Could you restate word for word every line of the records below, from the first one to the one holding "The lock and"?

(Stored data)
▼
(* ===== verification/Admin.v ===== *)
(** The administration commands of bepository-cli (main.rs): the lock around a
    command, the session it opens, and the bodies of the commands.

    The lock and the storage use different objects of one store (the directory
    [_lock] and the rest), so a command works on a pair of views: [lock_store]
    answers the requests of the lock, [storage] those of the repository. What
    the program prints is left out. *)

From Stdlib Require Import ZArith Lia.
From stdpp Require Import base gmap list sorting strings.
From S2P Require Import Prelude BepTypes Base32 Codec Conflict DeviceId EnvFile Kv GcState Store StoreTape ReadOnly Fsck Folder.
From S2P Require Import Credentials Meta ObjectStore Activation ActivationSafety MetaTape Registry Takeover Checkpoints.
From S2P Require Import Lock LockRun LockSafety LockMem LockExclusion LockLive StorageUri Tls Compact.

Local Open Scope Z_scope.
Local Open Scope bep_scope.

Module Admin.
Import Base32 Kv Store Meta ObjectStore Activation Checkpoints Compact.

(** ** Errors *)

(** [anyhow::Error]: the cause and the fixed part of the message. *)
Inductive AdminError :=
| InstanceFailed
| AnotherInstance
| OpenFailed (e : StorageUri.Error)
| AcquireFailed (e : Lock.Error)
| NotAcquired
| ReleaseFailed (e : Lock.Error)
| LockFailed (e : Lock.Error)
| TooNew (found supported : Z)
| StorageFailed (f : Failure)
| CompactFailed (e : CompactError)
| GenerateFailed (e : Tls.TlsError)
| NoIdentity
| NotRegistered (folder : bytes)
| CheckFailed (f : Failure)
| CorruptionFound
| TooShort (d : Z)
| NoStorageUri
| NoMasterDevice
| NoPassword.

(** A failure that is the panic of the task, not an error value. *)
Definition is_panic (e : AdminError) : bool :=
  match e with
  | StorageFailed Panicked | CheckFailed Panicked | CompactFailed (Compact.StorageFailed Panicked) => true
  | _ => false
  end.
▲
== EXERCISE SOLUTION ==
(* ===== verification/Admin.v ===== *)
(** The administration commands of bepository-cli (main.rs): the lock around a
    command, the session it opens, and the bodies of the commands.

    The lock and the storage use different objects of one store (the directory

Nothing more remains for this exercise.